AIDS Healthcare Foundation officials plan to appeal the decision and said they would press for change. "We just hope the county will do the right thing without being compelled to do it by a court," foundation President Michael Weinstein said. "This is going to be a years-long battle and it's going to have its ups and downs, but we know in the end that public health is going to win."

Since the adult-film actress tested positive, the organization has launched an aggressive campaign for condom use. It picketed outside Larry Flynt's Hustler store, called for a boycott of Marriott hotels for offering condom-free porn, and filed complaints with the state Division of Occupational Safety and Health against 16 California-based production companies that they believe violated workplace laws.

Last week, the group delivered a petition to the state Occupational Safety and Health Standards Board, asking for a change in regulations to explicitly address adult film production. The petition seeks to require condom use or other methods, including simulated sex acts. If adopted, the regulation would effectively ban "bareback" scenes, or those without condoms, which make up the majority of porn production. The department will review the matter, then make a recommendation to the board early next year on whether the regulations should be amended.

Current state regulations require employers to protect workers from blood-borne pathogens and other bodily fluids. The law is largely used in medical settings, but the state has used the regulations to cite and fine adult film production companies. Under pressure from the state and in a "preemptive move," the adult film industry's Free Speech Coalition published a draft of its own blood-borne pathogen plan -- a 13-page document that outlines numerous safety precautions but stops short of requiring condom use.

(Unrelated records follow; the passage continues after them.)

(* ===== verification/Manifest.v ===== *)
(** * Manifest: the network manifest ([go/client/config.go])

    [network.yaml] as records, [validate] as the list of the failures it
    collects, and [ParseManifest]/[LoadManifest].  An error is its path and its
    sentinel; the detail text is left out.  The YAML decoders and the SDK's
    parsers of gas prices and decimals are parameters ([ManifestExt]).  The laws
    say what an accepted manifest is, independently of the order of the checks. *)

From stdpp Require Import base list strings.
From Stdlib Require Import ZArith Lia Ascii String.
From S2P Require Import Prelude Text GoStrings Storage.

Open Scope string_scope.
Open Scope list_scope.
Open Scope Z_scope.
Import GoStrings(TrimSpace, HasPrefix, HasPrefix_iff, trim, trim_left, trim_right, starts, starts_iff, spaces).
Local Notation empty := GoStrings.empty.

Module Manifest.

Definition SupportedManifestSchemaMajor : Z := 1.

(** The sentinels. *)
Inductive ErrManifest : Type := SchemaVersionUnsupported | Placeholder | MissingField | Invalid.
Instance ErrManifest_eq_dec : EqDecision ErrManifest.
Proof. solve_decision. Defined.

Record ManifestError : Type := MkManifestError { me_Path : string; me_kind : ErrManifest }.

(** What [LoadManifest] returns: the file's error, or the joined failures. *)
Inductive error : Type := ReadError | Rejected (errs : list ManifestError).

(** [errors.Is] against a sentinel. *)
Definition Is (e : error) (k : ErrManifest) : bool :=
  match e with
  | ReadError => false
  | Rejected errs => existsb (fun m => bool_decide (me_kind m = k)) errs
  end.

Record ManifestVersions : Type := MkVersions {
  mv_SDK : string; mv_CometBFT : string; mv_IBCGo : string; mv_CosmwasmWasmd : string; mv_Go : string;
  mv_App : string }.
Record ManifestFees : Type := MkFees {
  mf_MinimumGasPrice : string; mf_RecommendedGasPrice : string; mf_RecommendedGasAdjustment : string }.
Record ManifestPorts : Type := MkPorts {
  mp_P2P : Z; mp_RPC : Z; mp_GRPC : Z; mp_REST : Z; mp_Metrics : Z }.
Record ManifestGenesis : Type := MkGenesis { mg_SHA256 : string; mg_File : string }.
Record ManifestEndpoint : Type := MkEndpoint { ep_Kind : string; ep_URL : string; ep_Provider : string }.
Record ManifestPeers : Type := MkPeers { pe_Seeds : list string; pe_PersistentPeers : list string }.
Record ManifestLinks : Type := MkLinks {
  ml_Explorer : string; ml_Faucet : option string; ml_StatusPage : option string; ml_RegistryDir : string }.

Record NetworkManifest : Type := MkManifest {
  nm_SchemaVersion : Z; nm_NetworkName : string; nm_NetworkType : string; nm_ChainID : string;
  nm_DaemonName : string; nm_NodeHome : string; nm_AccountPrefix : string;
  nm_ValidatorOperatorPrefix : string; nm_ValidatorConsensusPrefix : string; nm_BaseDenom : string;
  nm_DisplayDenom : string; nm_DisplayExponent : Z; nm_Symbol : string; nm_AccountKeyAlgorithm : string;
  nm_ConsensusKeyAlgorithm : string; nm_Slip44CoinType : Z; nm_Versions : ManifestVersions;
  nm_Fees : ManifestFees; nm_Ports : ManifestPorts; nm_Genesis : ManifestGenesis;
  nm_Endpoints : list ManifestEndpoint; nm_Peers : ManifestPeers; nm_Links : ManifestLinks;
  nm_Divergences : list string }.

(** [yaml.Unmarshal] into the probe and the strict decoder, [sdk.ParseDecCoin]
    (whether it accepts), and [LegacyNewDecFromStr] (the decimal times [10^18]). *)
Class ManifestExt : Type := {
  yaml_probe : bytes -> option (option Z);
  yaml_manifest : bytes -> option NetworkManifest;
  ParseDecCoin : string -> bool;
  LegacyNewDecFromStr : string -> option Z }.

(** ** [validate] *)

Definition isPlaceholder (s : string) : bool :=
  let t := TrimSpace s in GoStrings.EqualFold t "TBD" || HasPrefix t "REPLACE_".

Definition is_lower_hex (c : ascii) : bool :=
  let n := nat_of_ascii c in is_digit c || ((97 <=? n) && (n <=? 102))%nat.
Definition is_hex (c : ascii) : bool :=
  let n := nat_of_ascii c in is_lower_hex c || ((65 <=? n) && (n <=? 70))%nat.
(** The class [[^@\s:]]: [\s] is tab, newline, form feed, return and space. *)
Definition is_host_char (c : ascii) : bool :=
  negb (existsb (Nat.eqb (nat_of_ascii c)) [64; 9; 10; 12; 13; 32; 58]%nat).

Definition sha256Re : re := Times 64 (Chr is_lower_hex).
Definition peerRe : re :=
  Cat (Times 40 (Chr is_hex))
    (Cat (Chr (is_char "@")) (Cat (Plus (Chr is_host_char)) (Cat (Chr (is_char ":")) (Plus (Chr is_digit))))).
Definition MatchString (r : re) (s : string) : bool := matches r (chars s).

Definition fail (path : string) (kind : ErrManifest) : list ManifestError := [MkManifestError path kind].

Definition requireString (path v : string) : list ManifestError :=
  if empty (TrimSpace v) then fail path MissingField
  else if isPlaceholder v then fail path Placeholder
  else [].
Definition optionalString (path : string) (v : option string) : list ManifestError :=
  match v with
  | Some v => if isPlaceholder v then fail path Placeholder else []
  | None => []
  end.
Definition requirePositive (path : string) (v : Z) : list ManifestError :=
  if v <=? 0 then fail path MissingField else [].

(** The path of an element, ["p[i]"], and a check of every element. *)
Definition indexed (p : string) (i : nat) : string := p +:+ "[" +:+ of_chars (numeral (Z.of_nat i)) +:+ "]".
Definition for_each {A} (l : list A) (check : nat -> A -> list ManifestError) : list ManifestError :=
  List.concat (imap check l).

(** [!isPlaceholder(v)] and non-empty, before a value is parsed. *)
Definition to_parse (v : string) : bool := negb (empty v) && negb (isPlaceholder v).

Definition check_endpoint (i : nat) (ep : ManifestEndpoint) : list ManifestError :=
  let p := indexed "endpoints" i in
  requireString (p +:+ ".kind") (ep_Kind ep) ++
  requireString (p +:+ ".url") (ep_URL ep) ++
  requireString (p +:+ ".provider") (ep_Provider ep) ++
  if bool_decide (ep_Kind ep ∈ [""; "rpc"; "rest"; "grpc"]) then [] else fail (p +:+ ".kind") Invalid.

Definition check_peer (path : string) (i : nat) (s : string) : list ManifestError :=
  let p := indexed path i in
  requireString p s ++
  if to_parse s && negb (MatchString peerRe s) then fail p Invalid else [].

Section validate.
Context `{ME : ManifestExt}.

Definition check_coin (path v : string) : list ManifestError :=
  if to_parse v then if ParseDecCoin v then [] else fail path Invalid else [].
Definition check_adjustment (path v : string) : list ManifestError :=
  if to_parse v then
    match LegacyNewDecFromStr v with
    | None => fail path Invalid
    | Some adj => if negb (0 <? adj) then fail path Invalid else []
    end
  else [].

Definition validate (m : NetworkManifest) : list ManifestError :=
  let v := nm_Versions m in let f := nm_Fees m in let o := nm_Ports m in
  let g := nm_Genesis m in let l := nm_Links m in
  let mainnet := bool_decide (nm_NetworkType m = "mainnet") in
  requireString "network_name" (nm_NetworkName m) ++
  requireString "network_type" (nm_NetworkType m) ++
  requireString "chain_id" (nm_ChainID m) ++
  requireString "daemon_name" (nm_DaemonName m) ++
  requireString "node_home" (nm_NodeHome m) ++
  requireString "account_prefix" (nm_AccountPrefix m) ++
  requireString "validator_operator_prefix" (nm_ValidatorOperatorPrefix m) ++
  requireString "validator_consensus_prefix" (nm_ValidatorConsensusPrefix m) ++
  requireString "base_denom" (nm_BaseDenom m) ++
  requireString "display_denom" (nm_DisplayDenom m) ++
  requireString "symbol" (nm_Symbol m) ++
  requireString "account_key_algorithm" (nm_AccountKeyAlgorithm m) ++
  requireString "consensus_key_algorithm" (nm_ConsensusKeyAlgorithm m) ++
  requirePositive "display_exponent" (nm_DisplayExponent m) ++
  requirePositive "slip44_coin_type" (nm_Slip44CoinType m) ++
  (if negb (empty (nm_NetworkType m)) && negb mainnet && negb (bool_decide (nm_NetworkType m = "testnet"))
   then fail "network_type" Invalid else []) ++
  requireString "versions.sdk" (mv_SDK v) ++
  requireString "versions.cometbft" (mv_CometBFT v) ++
  requireString "versions.ibc_go" (mv_IBCGo v) ++
  requireString "versions.cosmwasm_wasmd" (mv_CosmwasmWasmd v) ++
  requireString "versions.go" (mv_Go v) ++
  requireString "versions.app" (mv_App v) ++
  requireString "fees.minimum_gas_price" (mf_MinimumGasPrice f) ++
  requireString "fees.recommended_gas_price" (mf_RecommendedGasPrice f) ++
  requireString "fees.recommended_gas_adjustment" (mf_RecommendedGasAdjustment f) ++
  check_coin "fees.minimum_gas_price" (mf_MinimumGasPrice f) ++
  check_coin "fees.recommended_gas_price" (mf_RecommendedGasPrice f) ++
  check_adjustment "fees.recommended_gas_adjustment" (mf_RecommendedGasAdjustment f) ++
  requirePositive "ports.p2p" (mp_P2P o) ++
  requirePositive "ports.rpc" (mp_RPC o) ++
  requirePositive "ports.grpc" (mp_GRPC o) ++
  requirePositive "ports.rest" (mp_REST o) ++
  requirePositive "ports.metrics" (mp_Metrics o) ++
  requireString "genesis.sha256" (mg_SHA256 g) ++
  requireString "genesis.file" (mg_File g) ++
  (if to_parse (mg_SHA256 g) && negb (MatchString sha256Re (mg_SHA256 g))
   then fail "genesis.sha256" Invalid else []) ++
  (if bool_decide (nm_Endpoints m = []) then fail "endpoints" MissingField else []) ++
  for_each (nm_Endpoints m) check_endpoint ++
  (if bool_decide (pe_Seeds (nm_Peers m) = []) then fail "peers.seeds" MissingField else []) ++
  for_each (pe_Seeds (nm_Peers m)) (check_peer "peers.seeds") ++
  for_each (pe_PersistentPeers (nm_Peers m)) (check_peer "peers.persistent_peers") ++
  (if mainnet || negb (empty (ml_Explorer l)) then requireString "links.explorer" (ml_Explorer l) else []) ++
  requireString "links.registry_dir" (ml_RegistryDir l) ++
  optionalString "links.faucet" (ml_Faucet l) ++
  optionalString "links.status_page" (ml_StatusPage l) ++
  for_each (nm_Divergences m) (fun i d => requireString (indexed "divergences" i) d) ++
  (if mainnet && negb (bool_decide (nm_Divergences m = [])) then fail "divergences" Invalid else []).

The coalition has submitted the plan to producers and directors for input, then plans to present it to state regulators and lawmakers. Executive Director Diane Duke could not be reached for comment Tuesday, but said on the group's website that once the plan is accepted by a majority of producers, it will confirm that the industry "already has highly effective risk reduction procedures in place, thus negating the need for legislation."

"Too many times our industry is regulated without even having a seat at the table," Duke said in the statement. "This time we are building our own chair."